● What the task requires
Would you please transcribe, exactly as written, the lines of the entries below starting at the one that holds "What terminal screens, their" and ending at the one that holds "Inductive TerminalEmojiWidth := Wide", both included?

● Saved data entries

::::

(* ===== verification/ReadlinePrompt.v ===== *)
(** * The prompt and its reverse history search

    The prompt state (mez-mux/src/readline/prompt.rs): the buffer, the
    incremental search through its history, and the input policy of single
    and multiline prompts. *)

From S2P Require Import Prelude LayoutTypes Utf8Text ReadlineText Readline ReadlineSpec ReadlineRows ReadlineInv ReadlineKeys.
#[local] Open Scope Z_scope.

Inductive ReadlinePromptMode := SingleLine | Multiline.

Record ReadlineReverseSearch := {
  rs_draft : ReadlineDraft;
  rs_query : text;
  rs_matched_index : option nat;
}.
Record ReadlinePromptState := {
  buffer : ReadlineBuffer;
  reverse_search : option ReadlineReverseSearch;
  prompt_body_columns : option Z;
}.

Definition set_buffer (b : ReadlineBuffer) (p : ReadlinePromptState) : ReadlinePromptState :=
  {| buffer := b; reverse_search := reverse_search p; prompt_body_columns := prompt_body_columns p |}.
Definition set_search (s : option ReadlineReverseSearch) (p : ReadlinePromptState)
    : ReadlinePromptState :=
  {| buffer := buffer p; reverse_search := s; prompt_body_columns := prompt_body_columns p |}.
Definition set_match (o : option nat) (s : ReadlineReverseSearch) : ReadlineReverseSearch :=
  {| rs_draft := rs_draft s; rs_query := rs_query s; rs_matched_index := o |}.
(* ===== verification/TermText.v ===== *)
(** * Terminal text, styles and provenance

    What terminal screens, their scrollback and copy mode share: the display
    widths of characters and grapheme clusters (mez-terminal/src/width.rs),
    graphic renditions and styled lines (mez-terminal/src/style.rs), the
    provenance of presented rows (mez-core/src/presentation.rs), timestamp
    formats and frames of log rows (mez-core/src/presentation/), and copy
    sources (mez-terminal/src/style/copy_source.rs). *)

From S2P Require Import Prelude Utf8Text.
#[local] Open Scope nat_scope.

(** ** Widths of terminal text (mez-terminal/src/width.rs) *)

Inductive TerminalEmojiWidth := Wide | Narrow.
#[global] Instance TerminalEmojiWidth_eq_dec : EqDecision TerminalEmojiWidth.
Proof. solve_decision. Defined.

(** The grapheme clusters of a text (unicode-segmentation) and the emoji
    policy of the process. *)
Class TerminalText := {
  terminal_graphemes : text -> list text;
  terminal_emoji_width : TerminalEmojiWidth;
}.

Section Widths.
Context {UT : UnicodeTables} {TT : TerminalText}.

Definition terminal_scalar_is_text_fallback_status_symbol (c : rchar) : bool :=
  bool_decide (c ∈ [0x203C; 0x2049; 0x2139; 0x24C2; 0x24D8; 0x3030; 0x303D]%Z)
  || existsb (fun r => in_range r.1 r.2 c)
       [(0x2194, 0x21AA); (0x231A, 0x23FF); (0x25AA, 0x25FE); (0x2600, 0x27BF);
        (0x2934, 0x2935); (0x2B00, 0x2BFF); (0x3297, 0x3299)]%Z.

Definition terminal_scalar_has_text_fallback_width (c : rchar) : bool :=
  if (c <? 128)%Z || negb (terminal_scalar_is_text_fallback_status_symbol c) then false
  else str_width [c; 0xFE0E%Z] =? 1.

Definition terminal_char_width (c : rchar) (emoji_width : TerminalEmojiWidth) : nat :=
  if bool_decide (emoji_width = Narrow) && terminal_scalar_has_text_fallback_width c then 1
  else default 0 (char_width c).

Definition narrow_text_fallback_grapheme_width (grapheme : text) : option nat :=
  match grapheme with
  | [base; variation] =>
      if ((variation =? 0xFE0E) || (variation =? 0xFE0F))%Z
      then Some (terminal_char_width base Narrow) else None
  | _ => None
  end.

Definition terminal_grapheme_width (grapheme : text) (emoji_width : TerminalEmojiWidth) : nat :=
  match (if bool_decide (emoji_width = Narrow)
         then narrow_text_fallback_grapheme_width grapheme else None) with
  | Some width => width
  | None =>
      match grapheme with
      | [c] => terminal_char_width c emoji_width
      | _ => Nat.min (str_width grapheme) 2
      end
  end.

(** [terminal_text_width] under an explicit policy. *)
Definition text_width_for (value : text) (emoji_width : TerminalEmojiWidth) : nat :=
  sum_list ((fun g => terminal_grapheme_width g emoji_width) <$> terminal_graphemes value).

(** The width of a cluster and of a text under the policy of the process. *)
Definition grapheme_width (g : text) : nat := terminal_grapheme_width g terminal_emoji_width.
Definition terminal_text_width (value : text) : nat :=
  sum_list (grapheme_width <$> terminal_graphemes value).

End Widths.

(** ** Styles (mez-terminal/src/style.rs) *)

Inductive TerminalColor := Indexed (n : Z) | Rgb (r g b : Z).
#[global] Instance TerminalColor_eq_dec : EqDecision TerminalColor.
Proof. solve_decision. Defined.

Record GraphicRendition := {
  bold : bool; dim : bool; italic : bool; underline : bool; double_underline : bool;
  strikethrough : bool; inverse : bool; hidden : bool;
  foreground : option TerminalColor; background : option TerminalColor }.
#[global] Instance GraphicRendition_eq_dec : EqDecision GraphicRendition.
Proof. solve_decision. Defined.
Definition default_rendition : GraphicRendition :=
  {| bold := false; dim := false; italic := false; underline := false; double_underline := false;
     strikethrough := false; inverse := false; hidden := false;
     foreground := None; background := None |}.

(** ** Provenance of presented rows (mez-core/src/presentation.rs) *)

(** [char::is_control]. *)
Definition is_control_char (c : rchar) : bool := in_range 0 31 c || in_range 127 159 c.

Inductive PresentationOccurrenceBasis := Unknown | LegacyRecord | LocalObservation | LocalAcceptance.
#[global] Instance PresentationOccurrenceBasis_eq_dec : EqDecision PresentationOccurrenceBasis.
Proof. solve_decision. Defined.
Record PresentationOccurrence := {
  unix_millis : option Z; basis : PresentationOccurrenceBasis }.
#[global] Instance PresentationOccurrence_eq_dec : EqDecision PresentationOccurrence.
Proof. solve_decision. Defined.

Definition new_occurrence (millis : option Z) (b : PresentationOccurrenceBasis)
    : PresentationOccurrence :=
  {| unix_millis := if bool_decide (b = Unknown) then None else millis;
     basis := if bool_decide (is_Some millis) then b else Unknown |}.
Definition legacy_record (seconds : Z) : PresentationOccurrence :=
  new_occurrence
    (let millis := (seconds * 1000)%Z in
     if (millis <=? 9223372036854775807)%Z then Some millis else None)
    LegacyRecord.
Definition occurrence_is_valid (o : PresentationOccurrence) : bool :=
  negb (Bool.eqb (bool_decide (is_Some (unix_millis o))) (bool_decide (basis o = Unknown))).

Record PresentationEntry := {
  entry_id : text; occurrence : PresentationOccurrence; first_row : bool }.
#[global] Instance PresentationEntry_eq_dec : EqDecision PresentationEntry.
Proof. solve_decision. Defined.
Definition entry_is_valid (e : PresentationEntry) : bool :=
  negb (bool_decide (entry_id e = [])) && (blen (entry_id e) <=? 1024)%Z
  && negb (existsb is_control_char (entry_id e)) && occurrence_is_valid (occurrence e).

(** ** Timestamp formats (mez-core/src/presentation/log_timestamp_format.rs) *)

Inductive LogTimestampToken := Literal (b : byte) | Hour | Minute | Second.
#[global] Instance LogTimestampToken_eq_dec : EqDecision LogTimestampToken.
Proof. solve_decision. Defined.
Record LogTimestampFormat := { tokens : list LogTimestampToken; format_width : nat }.
#[global] Instance LogTimestampFormat_eq_dec : EqDecision LogTimestampFormat.
Proof. solve_decision. Defined.
Definition default_format : LogTimestampFormat :=
  {| tokens := [Hour; Literal 58; Minute; Literal 58; Second]; format_width := 8 |}.

Definition token_cells (t : LogTimestampToken) : nat := match t with Literal _ => 1 | _ => 2 end.
(** The directive after a percent sign. *)
Definition directive (b : option byte) : option LogTimestampToken :=
  match b with
  | Some 72%Z => Some Hour
  | Some 77%Z => Some Minute
  | Some 83%Z => Some Second
  | Some 37%Z => Some (Literal 37)
  | _ => None
  end.
(** The loop of [compile] over the bytes, with the cells so far. *)
Fixpoint compile_tokens (l : bytes) (width : nat) : outcome string (list LogTimestampToken * nat) :=
  let push t (continue_ : nat -> outcome string (list LogTimestampToken * nat)) :=
    let width := width + token_cells t in
    if 32 <? width then Err "format must render at most 32 ASCII cells"
    else '(ts, w) ← continue_ width; Ok (t :: ts, w) in
  match l with
  | [] => Ok ([], width)
  | 37%Z :: l =>
      match l with
      | [] => Err "format permits only %H, %M, %S and %% directives"
      | d :: l =>
          match directive (Some d) with
          | Some t => push t (compile_tokens l)
          | None => Err "format permits only %H, %M, %S and %% directives"
          end
      end
  | b :: l =>
      if in_range 0x20 0x7e b then push (Literal b) (compile_tokens l)
      else Err "format literals must be printable ASCII without controls"
  end.
Definition compile (source : text) : outcome string LogTimestampFormat :=
  if bool_decide (source = []) || (64 <? blen source)%Z
  then Err "format must contain 1..32 cells and at most 64 ASCII source bytes"
  else '(ts, width) ← compile_tokens (encode source) 0; Ok {| tokens := ts; format_width := width |}.

(** A compiled format is as wide as its tokens, and at most 32 cells wide. *)
Lemma compile_tokens_width l width ts w : compile_tokens l width = Ok (ts, w) ->
  w = width + sum_list (token_cells <$> ts) /\ (width <= 32 -> w <= 32).
Proof.
  revert width ts w. induction l as [l IH] using (induction_ltof1 _ length). unfold ltof in IH. intros width ts w.
  assert (forall t (rest : bytes), length rest < length l ->
    (if 32 <? width + token_cells t then Err "format must render at most 32 ASCII cells"
     else '(ts, w) ← compile_tokens rest (width + token_cells t); Ok (t :: ts, w)) = Ok (ts, w) ->
    w = width + sum_list (token_cells <$> ts) /\ (width <= 32 -> w <= 32)) as G.
  { intros t rest Hl. destruct (Nat.ltb_spec 32 (width + token_cells t)); [done|].
    destruct (compile_tokens rest (width + token_cells t)) as [[ts' w']| |] eqn:E; [|done..]. intros [= <- <-].
    apply IH in E as [E1 E2]; [|done]. cbn. lia. }
  destruct l as [|b l]; cbn [compile_tokens]; [intros [= <- <-]; cbn; lia|].
  destruct (decide (b = 37%Z)) as [->|Hb].
  - destruct l as [|d l]; [done|]. destruct (directive (Some d)) as [t|]; [|done]. apply G. cbn. lia.
  - replace (match b with 37%Z => _ | _ => _ end) with
      (if in_range 0x20 0x7e b then
         if 32 <? width + token_cells (Literal b) then Err "format must render at most 32 ASCII cells"
         else '(ts, w) ← compile_tokens l (width + token_cells (Literal b)); Ok (Literal b :: ts, w)
       else Err "format literals must be printable ASCII without controls").
    + destruct (in_range _ _ b); [|done]. apply G. cbn. lia.
    + destruct b as [|b|b]; try done. by repeat (destruct b as [b|b|]; try done).
Qed.

(** ** Frames of structured log rows (mez-core/src/presentation/log_frame.rs) *)

Record LogFrame := {
  timestamp : option (nat * nat);
  separator : option (nat * nat);
  gutter : nat * nat;
  body_origin : nat;
  body_budget : nat;
  total_width : nat;
}.

Record LogFramePolicy := {
  timestamps : bool; wrap_cap : nat; timestamp_format : LogTimestampFormat }.
#[global] Instance LogFramePolicy_eq_dec : EqDecision LogFramePolicy.
Proof. solve_decision. Defined.
Definition default_policy : LogFramePolicy :=
  {| timestamps := false; wrap_cap := 0; timestamp_format := default_format |}.

Definition frame (p : LogFramePolicy) (pane_width : nat) : LogFrame :=
  let total_width := if wrap_cap p =? 0 then pane_width else Nat.min pane_width (wrap_cap p) in
  let width := format_width (timestamp_format p) in
  let margin := Nat.b2n (timestamps p && (width + 13 <=? total_width)) * (width + 1) in
  let body_origin := Nat.min (margin + 2) total_width in
  {| timestamp := if margin =? 0 then None else Some (0, width);
     separator := if margin =? 0 then None else Some (width, width + 1);
     gutter := (margin, body_origin);
     body_origin := body_origin;
     body_budget := total_width - body_origin;
     total_width := total_width |}.

Definition margin_width (f : LogFrame) : nat := from_option snd 0 (separator f).
Definition canonical_width (f : LogFrame) : nat := total_width f - margin_width f.

(** ** Copy sources (mez-terminal/src/style/copy_source.rs) *)

Inductive TerminalCopySourceGeneration := Sealed | Revision (n : Z).
Inductive TerminalCopySourceGroup := WholeEntry | SourceLine (n : Z) | RawBlock (n : Z).
Record TerminalCopySourceId := { owner : text; group : TerminalCopySourceGroup }.
Record TerminalCopySource := {
  id : TerminalCopySourceId;
  generation : TerminalCopySourceGeneration;
  source_text : text;
}.
#[global] Instance TerminalCopySourceGeneration_eq_dec : EqDecision TerminalCopySourceGeneration.
Proof. solve_decision. Defined.
#[global] Instance TerminalCopySourceGroup_eq_dec : EqDecision TerminalCopySourceGroup.
Proof. solve_decision. Defined.
#[global] Instance TerminalCopySourceId_eq_dec : EqDecision TerminalCopySourceId.
Proof. solve_decision. Defined.

Definition is_source_line (g : TerminalCopySourceGroup) : bool :=
  match g with SourceLine _ => true | _ => false end.

(** ** Styled lines *)

Record TerminalStyleSpan := {
  span_start : nat; span_length : nat; rendition : GraphicRendition }.
Record TerminalStyledLine := {
  styled_text : text;
  style_spans : list TerminalStyleSpan;
  copy_text : option text;
  line_source : option TerminalCopySource;
  presentation : option PresentationEntry;
}.
Definition plain (t : text) : TerminalStyledLine :=
  {| styled_text := t; style_spans := []; copy_text := None; line_source := None;
     presentation := None |}.
(** ** Continuation prefixes (wrap.rs) *)

Record StyledPrefixCell := { prefix_char : rchar; prefix_cell_width : nat; prefix_rendition : GraphicRendition }.
Definition prefix_width (p : list StyledPrefixCell) : nat := sum_list (prefix_cell_width <$> p).
Definition styled_prefix_is_non_default (p : list StyledPrefixCell) : bool :=
  existsb (fun c => negb (bool_decide (prefix_rendition c = default_rendition))) p.

(** The characters of the configured prefix read from the cells of a row. *)
Fixpoint read_prefix (ew : TerminalEmojiWidth) (cs : list TerminalScreenCell)
    (rs : list GraphicRendition) (column : nat) (expected : text) : option (list StyledPrefixCell) :=
  match expected with
  | [] => Some []
  | c :: expected =>
      let width := terminal_char_width c ew in
      cell ← cs !! column;
      if (width =? 0) || cell_is_continuation cell || negb (contains_scalar c cell) then None
      else
        rest ← read_prefix ew cs rs (column + width) expected;
        Some ({| prefix_char := c; prefix_cell_width := width;
                 prefix_rendition := default default_rendition (rs !! column) |} :: rest)
  end.
Definition wrap_continuation_prefix_from_row (row : nat) (configured : text) (s : TerminalScreen)
    : option (list StyledPrefixCell) :=
  cs ← cells (screen_grid s) !! row;
  rs ← renditions (screen_grid s) !! row;
  prefix ← read_prefix (emoji_of s) cs rs 0 configured;
  if styled_prefix_is_non_default prefix then Some prefix else None.

(** The first row of the wrapped line that holds [row]. *)
Fixpoint first_wrapped_row (wraps : list bool) (row : nat) : nat :=
  match row with
  | O => O
  | S r => if bool_decide (wraps !! r = Some true) then first_wrapped_row wraps r else row
  end.
Definition current_wrap_continuation_prefix (s : TerminalScreen) : option (list StyledPrefixCell) :=
  configured ← wrap_continuation_prefix (settings s);
  if n_columns (sf_size (surface s)) <=? text_width_for configured (emoji_of s) then None
  else
    let g := screen_grid s in
    wrap_continuation_prefix_from_row
      (first_wrapped_row (line_wraps g) (Nat.min (row_of s) (length (cells g) - 1))) configured s.

Fixpoint write_prefix_cells (prefix : list StyledPrefixCell) (s : TerminalScreen)
    : panicking TerminalScreen :=
  match prefix with
  | [] => Ok s
  | c :: prefix =>
      let width := prefix_cell_width c in
      if max_column s <? column_of s + width - 1 then Ok s
      else
        let s := clear_line_copy_text (row_of s) s in
        g ← put (row_of s) (column_of s) (Scalar (prefix_char c)) (prefix_rendition c) (screen_grid s);
        g ← fold_outcome (fun k => put (row_of s) (column_of s + k) Continuation (prefix_rendition c))
              (range 1 width) g;
        write_prefix_cells prefix (on_surface (set_column (column_of s + width)) (with_grid g s))
  end.
Definition write_wrap_continuation_prefix (prefix : list StyledPrefixCell) (s : TerminalScreen)
    : panicking TerminalScreen :=
  if n_columns (sf_size (surface s)) <=? prefix_width prefix then Ok s else write_prefix_cells prefix s.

::::

● Solution for this problem
    What terminal screens, their scrollback and copy mode share: the display
    widths of characters and grapheme clusters (mez-terminal/src/width.rs),
    graphic renditions and styled lines (mez-terminal/src/style.rs), the
    provenance of presented rows (mez-core/src/presentation.rs), timestamp
    formats and frames of log rows (mez-core/src/presentation/), and copy
    sources (mez-terminal/src/style/copy_source.rs). *)

From S2P Require Import Prelude Utf8Text.
#[local] Open Scope nat_scope.

(** ** Widths of terminal text (mez-terminal/src/width.rs) *)

Inductive TerminalEmojiWidth := Wide | Narrow.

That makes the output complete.